“Nos roban todas las noches. También nos pegan, nos amenazan. Esto es a diario. Nos quitan lo poco que tenemos”. Habla Mohamed. Su nombre no es el que viene en su pasaporte con el que a diario cruza la frontera para ganarse la vida cargando bultos. Tiene miedo. Miedo a dar su identidad, a aparecer en los papeles, a que ni siquiera le vean en las calles del polígono hablando con periodistas. Su miedo está justificado. Alguien se encarga de imponerlo en todo el polígono.
Las naves amanecen cada madrugada con cientos de porteadores haciendo cola para entrar. Ni siquiera han cruzado los que esperan al otro lado del paso, cuando los que han conseguido hacer noche confían en ser los primeros. Hacen colas cuando todavía ni han aparecido los componentes de la UIP. Cuando solo algún que otro despistado vigilante y trabajador de la zona frecuenta el lugar. Hacinados, son atracados con extrema crueldad por delincuentes que viven de la extorsión al más pobre, al que nada tiene, al que se tiene que exponer a la carga de bultos para llevar un sueldo a casa.
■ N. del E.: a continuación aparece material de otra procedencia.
(** * net_opt: plant-to-customer assignment (P-median) and its KPIs

    A shallow embedding of [utils.py] (great-circle distance) and
    [execute.py] (model construction, status handling, post-processing)
    together with the properties the specification states about them.

    Numbers.  Python floats are read as real numbers ([R]) with exact
    arithmetic; the rounding of values is not modelled.  What is kept of
    the float behaviour are the two places where it changes the shape of
    a result.  A numpy division by zero does not raise, it yields [nan]
    or an infinity ([np_truediv] below).  And in the great-circle
    formula rounding can take the argument of a square root below zero,
    where [math.sqrt] raises [ValueError]: where this happens is decided
    by binary64 arithmetic, so it is a parameter ([math_domain_error]) of
    the functions whose names end in [_float], which are the functions
    of the sources with this exception kept.

    The solver.  gurobipy is an external engine.  The model handed to it
    is embedded as data ([Model]); its answer (a status code and a value
    for every variable) is an input of the continuation of
    [run_network_optimization]. *)

From Stdlib Require Import Reals Lra Lia List String Ascii ZArith Bool FinFun.
From Stdlib Require Import DecimalString.
Import ListNotations.

Open Scope R_scope.

(* ===================================================================== *)
(** ** Python and numpy primitives used by the sources *)
(* ===================================================================== *)

Module Py.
“Hay amigos a los que les han herido con arma blanca; a otros les quitan lo poco que tienen o les obligan a pasar cosas en los bultos”, aclara este joven en su conversación con El Faro. Esas ‘otras cosas’ son aparatos de tecnología, teléfonos móviles pero también drogas, sobre todo pastillas.
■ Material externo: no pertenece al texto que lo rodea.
(** * nsqueue: the single-producer/single-consumer ring queue

    A shallow embedding of [include/spsc_queue.h] (class
    [nsqueue::spsc_queue<T, N>]) and the properties of its sequential
    behaviour.

    Conventions of the embedding.
    - [std::size_t] is a 64-bit unsigned integer: a [Z] in [0, 2^64), with the
      wrap-around of every arithmetic operation written out ([wrap]).
    - An atomic index is its value: the development follows one thread of
      control, so a load reads the field and a store replaces it, whatever
      the memory order.
    - The slot array is a list indexed with stdpp's lookup and insert.  An
      index outside the array is undefined behaviour in the source; here a
      read outside yields the value-initialised element and a write outside
      does nothing.  Reachable states never index outside ([wf_reachable]).
    - A spin loop takes a fuel argument and yields [None] when the fuel is
      spent before the loop exits. *)

From Stdlib Require Import ZArith Lia.
From stdpp Require Import base option list strings.

Local Open Scope Z_scope.

#[local] Arguments Z.eqb : simpl never.
#[local] Arguments Z.leb : simpl never.
#[local] Arguments Z.ltb : simpl never.

(** ** Machine integers *)

Definition size_t_modulus : Z := 2 ^ 64.

Definition wrap (x : Z) : Z := x mod size_t_modulus.

(** ** Constants of the header *)

(** [constexpr std::size_t STACK_BYTES = 524'288;] *)
Definition STACK_BYTES : Z := 524288.

Module details.
(** The feature macro tested by the header is never defined, so the
    [#else] branch is the one compiled. *)
Definition cacheLineSize : Z := 64.
End details.

(** ** Storage selection *)

(** Where the slot array of a [queue_storage] lives. *)
Inductive storage_kind : Type :=
| InlineArray   (* [std::array<U, SIZE> data]: embedded in the queue object *)
| HeapArray.    (* [std::unique_ptr<U[]> data], one [make_unique] in the constructor *)

(** [static constexpr std::size_t storage_bytes = 2 * N * details::cacheLineSize;] *)
Definition storage_bytes (N : Z) : Z := wrap (wrap (2 * N) * details.cacheLineSize).

(** [static constexpr bool use_heap = storage_bytes > STACK_BYTES;] *)
Definition use_heap (N : Z) : bool := STACK_BYTES <? storage_bytes N.

(** The two partial specialisations of [queue_storage<U, SIZE, heap>]:
    the one for [true] holds a [std::array], the one for [false] a
    [std::unique_ptr<U[]>]. *)
Definition queue_storage (heap : bool) : storage_kind :=
  match heap with
  | true => InlineArray
  | false => HeapArray
  end.

(** [queue_storage<AlignedData, N, use_heap> items_;] *)
Definition items_storage (N : Z) : storage_kind := queue_storage (use_heap N).

(** Number of heap allocations made by the constructor of the storage. *)
Definition construction_allocations (s : storage_kind) : nat :=
  match s with
  | InlineArray => 0%nat
  | HeapArray => 1%nat
  end.

(** [static_assert((N & (N - 1)) == 0, ...)] *)
Definition static_assert_pow2 (N : Z) : bool := Z.land N (wrap (N - 1)) =? 0.

(** A power of two that fits [std::size_t]. *)
Definition is_pow2 (N : Z) : Prop := ∃ k : Z, 0 ≤ k < 64 ∧ N = 2 ^ k.

(** ** Reader and writer state *)

Record ReadState : Type := mkReadState {
  readIndex_ : Z;
  writeIndexCache_ : Z
}.

Record WriteState : Type := mkWriteState {
  writeIndex_ : Z;
  readIndexCache_ : Z
}.

(** Member access by name on [ReadState]: the struct declares exactly
    [readIndex_] and [writeIndexCache_]. *)
Definition ReadState_member (name : string) : option (ReadState → Z) :=
  if String.eqb name "readIndex_" then Some readIndex_
  else if String.eqb name "writeIndexCache_" then Some writeIndexCache_
  else None.

Section Queue.

(** The element type, its value-initialised value ([T mObj{}]) and what a
    move leaves behind in the object moved from. *)
Context {T : Type}.
Variable dflt : T.
Variable moved_from : T → T.

(** The template parameter [N]. *)
Variable N : Z.

Record spsc_queue : Type := mkQueue {
  items_ : list T;
  reader_ : ReadState;
  writer_ : WriteState
}.

(** [static constexpr index_t mask_{N - 1};] *)
Definition mask_ : Z := wrap (N - 1).

(** [items_[idx].mObj] read and written. *)
Definition slot (items : list T) (idx : Z) : T :=
  default dflt (items !! Z.to_nat idx).

Definition store (items : list T) (idx : Z) (v : T) : list T :=
  <[Z.to_nat idx := v]> items.

(** The default constructor: every slot value-initialised, the four
    indices zero. *)
Definition fresh : spsc_queue :=
  {| items_ := replicate (Z.to_nat N) dflt;
     reader_ := {| readIndex_ := 0; writeIndexCache_ := 0 |};
     writer_ := {| writeIndex_ := 0; readIndexCache_ := 0 |} |}.

(** *** Field updates *)

Definition set_readIndexCache (q : spsc_queue) (x : Z) : spsc_queue :=
  {| items_ := items_ q;
     reader_ := reader_ q;
     writer_ := {| writeIndex_ := writeIndex_ (writer_ q); readIndexCache_ := x |} |}.

Definition set_writeIndex (q : spsc_queue) (x : Z) : spsc_queue :=
  {| items_ := items_ q;
     reader_ := reader_ q;
     writer_ := {| writeIndex_ := x; readIndexCache_ := readIndexCache_ (writer_ q) |} |}.

Definition set_writeIndexCache (q : spsc_queue) (x : Z) : spsc_queue :=
  {| items_ := items_ q;
     reader_ := {| readIndex_ := readIndex_ (reader_ q); writeIndexCache_ := x |};
     writer_ := writer_ q |}.

Definition set_readIndex (q : spsc_queue) (x : Z) : spsc_queue :=
  {| items_ := items_ q;
     reader_ := {| readIndex_ := x; writeIndexCache_ := writeIndexCache_ (reader_ q) |};
     writer_ := writer_ q |}.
Entre los bultos de mantas, de pañales o de ropa algunos camalos son obligados a colar aparatos de este tipo, también sustancias ilegales. La semana pasada agentes marroquíes localizaban en un bulto con bolsas de patatas gran cantidad de pastillas. En la misma jornada se interceptaba a un joven residente en Castillejos con armas y a otro con tarjetas de teléfonos móviles. Son actuaciones que conforman el día a día en un espacio fronterizo que ha crecido descontrolado como un monstruo y en el que ni hay control ni respeto de las normas. Esos hombres y mujeres convertidos en mulos de carga se ven expuestos a continuas vejaciones. De la amplia mayoría no hay denuncia porque también se les amenaza si lo hacen. Pero a los robos, golpes y vejaciones se suman abusos de todo tipo. No solo les piden el pago de un ‘impuesto revolucionario’ por entrar a las naves sino que les quitan la mercancía que quieren y acosan a las mujeres.
“Es diario. Vienen muy temprano y nos pegan, nos amenazan, nos enseñan sus armas. Tienen amenazados a muchos porteadores”, añade. Los delincuentes integran una banda dedicada a amedrentar a los camalos pero también a robar sus vehículos y la mercancía a la que pueden dar salida.
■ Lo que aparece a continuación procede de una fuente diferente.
Lemma send_pending w method path data headers timeout :
  network w = [] →
  send method path data headers timeout w =
  (Pending,
   after w []
     [EvRequest (send_request (self w) method path data headers timeout)]).
Proof.
  intros Hn. rewrite send_run. destruct_world w; subst; reflexivity.
Qed.

Lemma default_wait_ok : float_div_ok 5000 = true.
Proof. vm_compute. reflexivity. Qed.

(** The division of the retry loop: after [or 5000] the value is a non-zero
    integer, and the quotient, when it is a float, is the wait the
    specification names. *)
Lemma truediv_retry_after resp :
  truediv_1000 (retry_after_ms resp) =
  if wait_ok resp then inr (spec_wait resp) else inl OverflowError.
Proof.
  unfold wait_ok, retry_after_ms, spec_wait, getattr, py_or.
  destruct (inst_attrs resp !! "retry_after_ms") as [[|z]|];
    unfold truthy, truediv_1000; cbv beta iota;
    rewrite ?default_wait_ok; try done.
  destruct (Z.eqb z 0); cbv beta iota; by rewrite ?default_wait_ok.
Qed.

Lemma add_log_after w rest tr e :
  add_log e (after w rest tr) = after w rest (tr ++ [e]).
Proof. destruct_world w; unfold after, add_log; simpl; by rewrite app_assoc. Qed.

(** ** One turn of the loop *)

Section Turn.

Variables (c : pyclass) (method path : string) (data : option string).
Variables (response_data : option (list pyval)).
Variables (headers : gmap string string) (timeout : option Q).
Variables (max_429 max_timeouts : option Z).

Let req (w : world) : Request :=
  send_request (self w) method path data (Some headers) timeout.

Let turn (response_class : pyobj) :=
  api_send_turn response_class method path data response_data headers timeout
    max_429 max_timeouts.

Let loop (fuel : nat) (response_class : pyobj) :=
  api_send_loop fuel response_class method path data response_data headers
    timeout max_429 max_timeouts.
Las fuerzas de seguridad detuvieron el pasado año a varios jóvenes implicados en estas prácticas. Todos ellos quedaron en libertad después de condenas irrisorias ante la falta de pruebas y la inexistencia de testimonios de las víctimas en su contra o de identificaciones. El Tarajal es su terreno; espacio en el que se mueven con armas de todo tipo aprovechando el descontrol. Así, noche tras noche.